• Exercise goal
Copy nothing from the entries below except the lines from the one containing "unfold map_has in Hh. simpl in Hh." through the one containing "(** X19: in", and copy those exactly.

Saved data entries
..........

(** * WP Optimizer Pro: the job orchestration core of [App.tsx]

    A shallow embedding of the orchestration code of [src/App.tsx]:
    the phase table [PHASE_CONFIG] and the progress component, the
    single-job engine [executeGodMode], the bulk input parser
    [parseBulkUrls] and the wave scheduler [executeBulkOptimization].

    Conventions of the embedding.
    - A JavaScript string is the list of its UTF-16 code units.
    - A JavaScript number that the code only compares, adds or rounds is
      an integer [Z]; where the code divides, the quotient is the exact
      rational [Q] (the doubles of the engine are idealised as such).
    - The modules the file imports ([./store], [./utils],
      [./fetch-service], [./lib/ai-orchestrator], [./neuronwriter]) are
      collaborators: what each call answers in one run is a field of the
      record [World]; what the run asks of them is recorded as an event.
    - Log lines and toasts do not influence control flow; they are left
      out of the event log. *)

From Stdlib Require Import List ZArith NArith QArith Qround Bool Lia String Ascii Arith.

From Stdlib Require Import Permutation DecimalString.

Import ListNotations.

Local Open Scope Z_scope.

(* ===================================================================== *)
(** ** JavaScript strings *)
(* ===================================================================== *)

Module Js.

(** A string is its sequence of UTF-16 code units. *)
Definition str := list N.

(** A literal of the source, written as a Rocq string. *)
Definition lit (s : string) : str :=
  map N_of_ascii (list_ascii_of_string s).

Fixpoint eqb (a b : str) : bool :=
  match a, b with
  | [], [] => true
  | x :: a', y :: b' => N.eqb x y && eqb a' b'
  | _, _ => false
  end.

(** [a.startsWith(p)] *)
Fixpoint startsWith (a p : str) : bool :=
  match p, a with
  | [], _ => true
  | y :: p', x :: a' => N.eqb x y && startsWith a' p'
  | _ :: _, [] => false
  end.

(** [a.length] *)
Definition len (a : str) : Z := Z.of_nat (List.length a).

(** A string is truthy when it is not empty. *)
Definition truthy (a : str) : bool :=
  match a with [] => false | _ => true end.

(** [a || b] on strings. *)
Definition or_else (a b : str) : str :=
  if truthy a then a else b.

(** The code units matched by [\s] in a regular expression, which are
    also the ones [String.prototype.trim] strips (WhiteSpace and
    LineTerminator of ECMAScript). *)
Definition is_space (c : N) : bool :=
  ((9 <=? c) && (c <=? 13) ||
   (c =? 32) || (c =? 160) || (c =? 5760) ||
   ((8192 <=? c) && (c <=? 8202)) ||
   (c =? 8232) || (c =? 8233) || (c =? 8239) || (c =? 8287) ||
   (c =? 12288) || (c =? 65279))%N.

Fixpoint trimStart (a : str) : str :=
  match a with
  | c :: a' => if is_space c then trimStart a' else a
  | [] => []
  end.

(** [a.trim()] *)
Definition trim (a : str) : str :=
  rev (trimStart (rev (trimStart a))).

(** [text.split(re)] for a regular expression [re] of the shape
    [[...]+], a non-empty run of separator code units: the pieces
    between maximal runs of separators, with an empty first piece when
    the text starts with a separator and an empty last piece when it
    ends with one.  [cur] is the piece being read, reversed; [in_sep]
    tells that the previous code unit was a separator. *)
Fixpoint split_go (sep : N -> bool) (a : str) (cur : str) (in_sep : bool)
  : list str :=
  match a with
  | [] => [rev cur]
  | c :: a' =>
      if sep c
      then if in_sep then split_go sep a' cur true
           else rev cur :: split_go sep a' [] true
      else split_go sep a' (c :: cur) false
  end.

..........

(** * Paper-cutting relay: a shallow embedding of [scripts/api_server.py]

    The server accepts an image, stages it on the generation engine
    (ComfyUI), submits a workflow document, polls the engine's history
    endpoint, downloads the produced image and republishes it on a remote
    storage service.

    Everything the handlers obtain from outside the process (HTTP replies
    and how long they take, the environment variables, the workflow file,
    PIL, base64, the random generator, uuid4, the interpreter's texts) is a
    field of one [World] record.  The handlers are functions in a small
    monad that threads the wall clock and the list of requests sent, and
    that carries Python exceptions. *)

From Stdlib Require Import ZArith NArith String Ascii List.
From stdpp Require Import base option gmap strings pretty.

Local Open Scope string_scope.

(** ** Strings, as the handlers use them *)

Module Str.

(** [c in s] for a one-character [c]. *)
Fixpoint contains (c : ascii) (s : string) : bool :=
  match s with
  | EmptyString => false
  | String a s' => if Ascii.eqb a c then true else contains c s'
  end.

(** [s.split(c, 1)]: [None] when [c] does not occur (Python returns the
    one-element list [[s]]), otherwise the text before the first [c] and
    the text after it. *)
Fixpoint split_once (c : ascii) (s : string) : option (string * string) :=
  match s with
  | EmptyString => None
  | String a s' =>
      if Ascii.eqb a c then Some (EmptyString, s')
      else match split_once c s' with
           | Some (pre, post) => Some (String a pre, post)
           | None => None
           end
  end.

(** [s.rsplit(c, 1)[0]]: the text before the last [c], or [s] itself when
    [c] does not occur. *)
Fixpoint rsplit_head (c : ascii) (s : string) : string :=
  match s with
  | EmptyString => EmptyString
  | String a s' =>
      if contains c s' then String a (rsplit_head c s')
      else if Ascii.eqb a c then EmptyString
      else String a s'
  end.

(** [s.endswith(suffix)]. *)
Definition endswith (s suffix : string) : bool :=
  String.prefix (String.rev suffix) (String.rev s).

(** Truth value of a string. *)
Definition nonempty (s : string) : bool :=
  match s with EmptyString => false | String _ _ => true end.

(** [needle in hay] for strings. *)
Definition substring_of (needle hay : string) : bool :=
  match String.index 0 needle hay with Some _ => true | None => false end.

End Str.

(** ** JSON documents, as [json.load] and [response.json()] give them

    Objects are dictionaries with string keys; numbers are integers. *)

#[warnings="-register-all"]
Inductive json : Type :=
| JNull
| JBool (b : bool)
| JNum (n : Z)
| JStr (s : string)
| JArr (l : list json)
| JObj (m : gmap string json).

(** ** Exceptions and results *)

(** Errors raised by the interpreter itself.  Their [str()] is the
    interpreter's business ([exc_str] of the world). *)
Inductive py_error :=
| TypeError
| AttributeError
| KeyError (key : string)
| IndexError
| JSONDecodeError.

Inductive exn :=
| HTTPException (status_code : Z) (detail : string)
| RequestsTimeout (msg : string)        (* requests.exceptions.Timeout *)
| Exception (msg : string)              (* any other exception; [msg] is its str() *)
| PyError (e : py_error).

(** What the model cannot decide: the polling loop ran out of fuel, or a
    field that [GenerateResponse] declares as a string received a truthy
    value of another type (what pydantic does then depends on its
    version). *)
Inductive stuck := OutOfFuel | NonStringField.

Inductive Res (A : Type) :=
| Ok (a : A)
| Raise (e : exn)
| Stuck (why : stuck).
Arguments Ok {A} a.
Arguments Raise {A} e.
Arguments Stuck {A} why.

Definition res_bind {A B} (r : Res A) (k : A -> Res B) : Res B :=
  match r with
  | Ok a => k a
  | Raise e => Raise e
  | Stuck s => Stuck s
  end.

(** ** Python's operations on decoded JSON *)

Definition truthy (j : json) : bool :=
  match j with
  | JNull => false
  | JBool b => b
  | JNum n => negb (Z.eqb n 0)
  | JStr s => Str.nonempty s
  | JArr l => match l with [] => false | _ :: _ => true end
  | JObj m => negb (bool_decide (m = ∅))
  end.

..........

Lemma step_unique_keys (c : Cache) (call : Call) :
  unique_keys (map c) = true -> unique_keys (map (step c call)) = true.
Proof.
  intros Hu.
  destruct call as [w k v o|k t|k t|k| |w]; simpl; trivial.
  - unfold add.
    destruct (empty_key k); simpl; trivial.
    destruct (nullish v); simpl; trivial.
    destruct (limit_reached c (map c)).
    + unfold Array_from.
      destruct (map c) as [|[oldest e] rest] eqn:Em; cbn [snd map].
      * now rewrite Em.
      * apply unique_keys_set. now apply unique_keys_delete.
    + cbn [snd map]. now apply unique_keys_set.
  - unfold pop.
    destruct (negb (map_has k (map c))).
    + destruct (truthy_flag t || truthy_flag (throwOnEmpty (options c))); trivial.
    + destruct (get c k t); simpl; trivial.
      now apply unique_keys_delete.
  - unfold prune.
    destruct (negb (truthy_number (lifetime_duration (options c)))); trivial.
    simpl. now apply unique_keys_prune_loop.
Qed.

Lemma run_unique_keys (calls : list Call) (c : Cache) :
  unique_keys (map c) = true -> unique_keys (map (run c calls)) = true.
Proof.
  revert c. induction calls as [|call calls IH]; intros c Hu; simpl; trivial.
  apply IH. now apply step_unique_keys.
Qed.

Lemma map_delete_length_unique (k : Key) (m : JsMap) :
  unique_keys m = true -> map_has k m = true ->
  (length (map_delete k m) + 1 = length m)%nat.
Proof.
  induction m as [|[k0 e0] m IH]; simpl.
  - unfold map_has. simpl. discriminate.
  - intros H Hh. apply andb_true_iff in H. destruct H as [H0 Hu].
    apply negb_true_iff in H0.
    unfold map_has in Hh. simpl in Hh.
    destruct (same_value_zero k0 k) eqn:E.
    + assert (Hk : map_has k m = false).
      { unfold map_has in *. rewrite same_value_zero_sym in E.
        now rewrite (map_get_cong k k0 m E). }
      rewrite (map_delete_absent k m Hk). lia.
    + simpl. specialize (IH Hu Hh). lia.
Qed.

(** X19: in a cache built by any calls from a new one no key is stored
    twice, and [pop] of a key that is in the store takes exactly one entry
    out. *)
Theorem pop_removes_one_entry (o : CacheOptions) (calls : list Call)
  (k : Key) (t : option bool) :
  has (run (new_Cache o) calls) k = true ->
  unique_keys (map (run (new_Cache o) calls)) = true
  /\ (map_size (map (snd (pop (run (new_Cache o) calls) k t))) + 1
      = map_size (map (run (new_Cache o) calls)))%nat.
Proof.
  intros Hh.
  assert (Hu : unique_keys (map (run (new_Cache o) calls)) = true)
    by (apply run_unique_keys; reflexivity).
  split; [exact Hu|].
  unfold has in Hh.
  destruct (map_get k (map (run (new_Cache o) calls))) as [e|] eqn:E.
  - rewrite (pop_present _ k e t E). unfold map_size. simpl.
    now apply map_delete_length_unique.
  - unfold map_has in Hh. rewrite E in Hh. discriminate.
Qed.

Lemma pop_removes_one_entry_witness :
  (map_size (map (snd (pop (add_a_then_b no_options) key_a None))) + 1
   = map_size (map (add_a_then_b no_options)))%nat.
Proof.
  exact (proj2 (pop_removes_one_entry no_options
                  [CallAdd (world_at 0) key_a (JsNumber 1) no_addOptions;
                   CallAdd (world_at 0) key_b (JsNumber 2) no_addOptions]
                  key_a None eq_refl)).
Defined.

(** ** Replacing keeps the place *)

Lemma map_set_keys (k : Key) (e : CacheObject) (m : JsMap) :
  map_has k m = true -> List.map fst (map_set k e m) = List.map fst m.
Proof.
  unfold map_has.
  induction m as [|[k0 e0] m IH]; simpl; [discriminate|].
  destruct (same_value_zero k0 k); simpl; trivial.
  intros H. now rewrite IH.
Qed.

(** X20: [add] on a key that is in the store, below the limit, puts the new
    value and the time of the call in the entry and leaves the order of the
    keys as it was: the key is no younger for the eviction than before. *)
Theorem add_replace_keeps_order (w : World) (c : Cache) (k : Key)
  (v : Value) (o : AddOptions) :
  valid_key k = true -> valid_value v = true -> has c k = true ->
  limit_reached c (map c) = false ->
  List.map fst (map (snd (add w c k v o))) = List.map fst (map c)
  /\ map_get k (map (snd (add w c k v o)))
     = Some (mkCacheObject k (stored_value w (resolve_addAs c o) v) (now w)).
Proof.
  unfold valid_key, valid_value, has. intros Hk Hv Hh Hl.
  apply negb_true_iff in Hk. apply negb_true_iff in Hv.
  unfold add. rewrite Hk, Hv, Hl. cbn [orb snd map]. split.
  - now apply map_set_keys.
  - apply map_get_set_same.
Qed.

..........

• Response box
    unfold map_has in Hh. simpl in Hh.
    destruct (same_value_zero k0 k) eqn:E.
    + assert (Hk : map_has k m = false).
      { unfold map_has in *. rewrite same_value_zero_sym in E.
        now rewrite (map_get_cong k k0 m E). }
      rewrite (map_delete_absent k m Hk). lia.
    + simpl. specialize (IH Hu Hh). lia.
Qed.

(** X19: in a cache built by any calls from a new one no key is stored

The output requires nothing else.